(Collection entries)
***

Lemma short_path p T L q e : inv p T L -> (length q <= 2)%nat -> L q = Some e -> False.
Proof using All. intros H Hl E. destruct (i_leaf _ _ _ H q e E) as (? & _). lia. Qed.

Lemma no_short p T L q : inv p T L -> (length q <= 2)%nat -> L q = None.
Proof using All. intros H Hl. destruct (L q) eqn:E; [|done]. by destruct (short_path p T L q z H Hl E). Qed.

Lemma outside_trans p1 p2 p3 : outside p1 p2 -> outside p2 p3 -> outside p1 p3.
Proof using All. intros H1 H2 a Ha. by rewrite (H2 a Ha), (H1 a Ha). Qed.

(** The first two levels. *)
Lemma walk_spec p T L v : inv p T L -> path1 v ∈ U -> path2 v ∈ U ->
  exists p' T' j, walk_to_pd B v p = Some (p', page j) /\ inv p' T' L /\ T' !! j = Some (path2 v) /\ outside p p' /\
    forall x, x ∈ T' <-> x ∈ T \/ x = path1 v \/ x = path2 v.
Proof using All.
  intros H Hu1 Hu2. unfold walk_to_pd, indices. fold (idx 39 v) (idx 30 v). rewrite <- root_page.
  destruct (descend_spec p T L 0 [] (idx 39 v)) as (p1 & T1 & j1 & -> & H1 & Hj1 & Ho1 & He1);
    [done|apply H|cbn; lia|by apply idx_index|eapply no_short; [exact H|cbn; lia]|done|]. cbn [mbind option_bind].
  destruct (descend_spec p1 T1 L j1 (path1 v) (idx 30 v)) as (p2 & T2 & j2 & -> & H2 & Hj2 & Ho2 & He2);
    [done|done|cbn; lia|by apply idx_index|eapply no_short; [exact H1|cbn; lia]|done|].
  exists p2, T2, j2. split_and!; [done..|by eapply outside_trans|]. intros x. rewrite He2, He1. change ([] ++ [idx 39 v]) with (path1 v). change (path1 v ++ [idx 30 v]) with (path2 v). tauto.
Qed.

Lemma map_2mb_spec p T L v a : inv p T L -> path1 v ∈ U -> path2 v ∈ U -> path3 v ∉ T -> 0 <= a ->
  exists p' T', map_2mb B v a p = Some p' /\ inv p' T' (upd L (path3 v) (huge_entry a)) /\ outside p p' /\
    forall x, x ∈ T' <-> x ∈ T \/ x = path1 v \/ x = path2 v.
Proof using All.
  intros H Hu1 Hu2 Hn Ha. unfold map_2mb. destruct (walk_spec p T L v H Hu1 Hu2) as (p1 & T1 & j & -> & H1 & Hj & Ho & He). cbn [mbind option_bind].
  unfold indices. fold (idx 21 v) (huge_entry a). destruct (leaf_inv p1 T1 L j (path2 v) (idx 21 v) (huge_entry a)) as [H2 Ho2]; [done|done|cbn; lia|by apply idx_index| |by apply huge_width|].
  { change (path2 v ++ [idx 21 v]) with (path3 v). rewrite He. intros [?|[E|E]]; [done|by apply (f_equal length) in E..]. }
  eexists _, T1. split; [done|]. split; [exact H2|]. split; [by eapply outside_trans|done].
Qed.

***

▸ **To do**
Say how many lines of the data hold the string "destruct". Reply with the number alone.

▸ **Your solution**
6